En una carta escrita con motivo del 75 aniversario del nacimiento de la Hermandad Obrera de Acción Católica (HOAC), —puede leerse en la web de este movimiento de trabajadoras y trabajadores cristianos–, el obispo de Astorga y presidente de la Subcomisión Episcopal para la Acción Caritativa y Social de la Conferencia Episcopal Española, Jesús Fernández González, expresa el sentir del magisterio social de la Iglesia al señalar que “el trabajo es una realidad absolutamente valiosa para la construcción de la persona, de la familia, de la sociedad. Por ello, como indica el papa emérito Benedicto XVI, el acceso al trabajo debe ser un objetivo prioritario. Creemos en un Dios que se compadece del sufrimiento que el paro y la precariedad laboral causan en tantos y tantos trabajadores. Por eso, según la parábola narrada por san Mateo, sale a distintas horas del día a la plaza a contratar jornaleros para su viña (cf. Mt 20, 1-16)”.

“Desgraciadamente –denuncia Fernández González– estamos ante un bien cada día más escaso y más precario. Las personas son utilizadas como instrumentos de producción y consumo cuyo coste hay que reducir al mínimo. Así se explica, por ejemplo, la sustitución de la mano de obra humana por las máquinas. Pero la persona es lo más importante de todo cuanto existe y sus posibilidades de vida dependen de su trabajo. Tradicionalmente, se ha venido asimilando paro y pobreza. Últimamente, sin embargo, tener cubiertas las necesidades básicas como la salud, la educación, la vivienda, el descanso…, se ha convertido en un lujo para muchos trabajadores que no pueden acceder a un empleo”.

Iglesia comprometida con el mundo del trabajo

En la misiva, el obispo ha reconocido este tiempo de entrega de “personas conscientes de ser una Iglesia comprometida con el mundo del trabajo y deseosa de ser cada día más la Iglesia de los empobrecidos del mundo”, que siguen “gastado su vida en la evangelización del mundo del trabajo, defendiendo la grandeza y dignidad del obrero, la grandeza y dignidad de su tarea”.

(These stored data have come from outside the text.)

Definition set_promise (c : client) (l : loc) (d : response_future_data H) : client :=
  mk_client (next_msgid_ c) (requests_ c) (<[l:=d]> (promises c)) (written c) (reading c)
    (posted c) (threads_started c) (shut_down c).

Definition write (c : client) (msg : message_data) : client :=
  mk_client (next_msgid_ c) (requests_ c) (promises c) (written c ++ [msg]) (reading c)
    (posted c) (threads_started c) (shut_down c).

Definition emplace (c : client) (msgid : Z) (l : loc) : client :=
  mk_client (next_msgid_ c) (<[msgid:=l]> (requests_ c)) (promises c) (written c) (reading c)
    (posted c) (threads_started c) (shut_down c).

(** The loop of [async_request]: [None] when the fuel runs out, or the exception of
    packing. The answer is the message ID. *)
Fixpoint request_loop {T} `{Pack T, Convert T} (fuel : nat) (c : client) (l : loc)
    (method : std_string) (params : T) : option (result Z * client) :=
  match fuel with
  | O => None
  | S fuel' =>
      let '(msgid, c) := fetch_msgid c in
      match pack_request (mk_uint32 msgid) method params with
      | Throw e => Some (Throw e, c)
      | Ok msg =>
          match requests_ c !! msgid with
          | Some _ => request_loop fuel' c l method params
          | None => Some (Ok msgid, write (emplace c msgid l) msg)
          end
      end
  end.

(** [async_request]: the promise is at a new address; as many turns as there are requests,
    plus one, are enough. *)
Definition async_request {T} `{Pack T, Convert T} (c : client) (method : std_string)
    (params : T) : option (result Z * client * loc) :=
  let l := fresh (dom (promises c)) in
  let c := set_promise c l construct in
  match request_loop (S (size (requests_ c))) c l method params with
  | None => None
  | Some (r, c') => Some (r, c', l)
  end.

Definition notify {T} `{Pack T, Convert T} (c : client) (method : std_string) (params : T) :
    result client :=
  outcome_bind (pack_notification method params) (λ msg, Ok (write c msg)).

(** [request]: waits for the future; [value] is what it holds when it is ready in time. *)
Definition request_answer {T} (method : string) (value : option (result T)) : result T :=
  match value with
  | None => throw_error error_code.timeout ("timeout in synchronous request for " +:+ method)
  | Some r => r
  end.

(** ** Completions *)

Definition post_tasks (c : client) (ts : list (task H)) : client :=
  mk_client (next_msgid_ c) (requests_ c) (promises c) (written c) (reading c)
    (posted c ++ ts) (threads_started c) (shut_down c).

(** An operation on the promise at an address. *)
Definition with_promise (c : client) (l : loc)
    (op : response_future_data H → result (response_future_data H * list (task H))) :
    client * option exn :=
  match promises c !! l with
  | None => (c, None)
  | Some d =>
      match op d with
      | Ok (d', ts) => (post_tasks (set_promise c l d') ts, None)
      | Throw e => (c, Some e)
      end
  end.

Definition erase (c : client) (msgid : Z) : client :=
  mk_client (next_msgid_ c) (delete msgid (requests_ c)) (promises c) (written c) (reading c)
    (posted c) (threads_started c) (shut_down c).

(** The handler of [do_write_request]: [requests_.at] throws when there is no entry. *)
Definition on_write (c : client) (msgid : Z) (error : error_info) : client * option exn :=
  if error_info_ops.has_error error then
    match requests_ c !! msgid with
    | None => (c, Some (std_out_of_range "_Map_base::at"))
    | Some l =>
        match with_promise c l (λ d, set_error d error) with
        | (c', None) => (erase c' msgid, None)
        | (c', Some e) => (c', Some e)
        end
    end
  else (c, None).

(** [for (auto& req : requests_) req.second.promise.set_error(error);]: an exception leaves
    the loop. *)
Fixpoint set_error_all (c : client) (reqs : list (Z * loc)) (error : error_info) :
    client * option exn :=
  match reqs with
  | [] => (c, None)
  | (_, l) :: reqs' =>
      match with_promise c l (λ d, set_error d error) with
      | (c', None) => set_error_all c' reqs' error
      | (c', Some e) => (c', Some e)
      end
  end.

Definition fail_all (c : client) (error : error_info) : client * option exn :=
  set_error_all c (map_to_list (requests_ c)) error.

Definition set_reading (c : client) (b : bool) : client :=
  mk_client (next_msgid_ c) (requests_ c) (promises c) (written c) b (posted c)
    (threads_started c) (shut_down c).

(** The body of the [try] in [on_read]. *)
Definition handle_response (c : client) (data : message_data) : client * option exn :=
  match message_ops.make data with
  | Throw e => (c, Some e)
  | Ok msg =>
      if decide (type_ msg = msgtype_response) then
        match requests_ c !! uint32_val (msgid_ msg) with
        | None => (c, None)
        | Some l => with_promise c l (λ d, set_response d msg)
        end
      else
        (c, Some (mprpc_exception (error_info_ops.make error_code.invalid_message
           "message type is not response")))
  end.

(** [on_read]: the read that completed is over; the [catch] clause passes the argument
    [error], which holds no error there. *)
Definition on_read (c0 : client) (error : error_info) (data : message_data) :
    client * option exn :=
  let c := set_reading c0 false in
  if error_info_ops.has_error error then fail_all c error
  else
    match handle_response (do_read c) data with
    | (c', Some (mprpc_exception _)) => fail_all c' error
    | r => r
    end.

(** [future.then(handler)] of the user, on the promise at an address. *)
Definition set_future_handler (c : client) (l : loc) (h : H) : client * option exn :=
  with_promise c l (λ d, set_handler d (Some h)).

(** ** [method_client]: a client together with the name of a method *)

Record method_client := mk_method_client { mc_client : client; mc_method : std_string }.

Definition method_async_request {T} `{Pack T, Convert T} (m : method_client) (params : T) :
    option (result Z * method_client * loc) :=
  match async_request (mc_client m) (mc_method m) params with
  | Some (r, c, l) => Some (r, mk_method_client c (mc_method m), l)
  | None => None
  end.
Definition method_request {T} (m : method_client) (value : option (result T)) : result T :=
  request_answer (String.string_of_list_byte (mc_method m)) value.
Definition method_notify {T} `{Pack T, Convert T} (m : method_client) (params : T) : result method_client :=
  outcome_bind (notify (mc_client m) (mc_method m) params) (λ c, Ok (mk_method_client c (mc_method m))).
End client.
Arguments client : clear implicits.
Arguments method_client : clear implicits.

(** ** Invariant *)

Section facts.
Context {H : Type}.
Implicit Types (c : client H) (l : loc).

(** Message IDs are 32-bit, requests have their own promises, all of them allocated. *)
Record client_inv c : Prop := {
  ci_next : 0 ≤ next_msgid_ c < 2 ^ 32;
  ci_ids : map_Forall (λ id _, 0 ≤ id < 2 ^ 32) (requests_ c);
  ci_inj : ∀ id id' l, requests_ c !! id = Some l → requests_ c !! id' = Some l → id = id';
  ci_alloc : ∀ id l, requests_ c !! id = Some l → is_Some (promises c !! l);
}.

(** ** The loop that looks for an unused message ID *)

Definition nth_id c (k : nat) : Z := wrap32 (next_msgid_ c + Z.of_nat k).

Lemma wrap32_range z : 0 ≤ wrap32 z < 2 ^ 32.
Proof. apply Z.mod_pos_bound. lia. Qed.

“Desde la convicción y el sentimiento de ser amados de Dios, los miembros de la HOAC se esfuerzan cada día por superar el individualismo, la competencia y la avaricia viviendo la comunión, la solidaridad y la austeridad. Trabajan también compartiendo la vida y buscando soluciones en común a las situaciones de dificultad que se les presentan. Y, en fin, se comprometen a compartir el tesoro de la fe en Jesucristo, clave para reconstruir la persona y el mundo”, ha subrayado.

Finalmente, Fernández González reconoce que sin el compromiso de las personas militantes de este movimiento de trabajadores y trabajadoras cristianas “la presencia de la Iglesia y la misión evangelizadora en este ámbito quedarían muy mermadas”. De ahí que deje constancia de la necesidad de nuevos militantes, “nuevos apóstoles obreros, nuevos testigos de Jesucristo que con su espiritualidad, su formación y compromiso evangelicen a sus hermanos” y hermanas.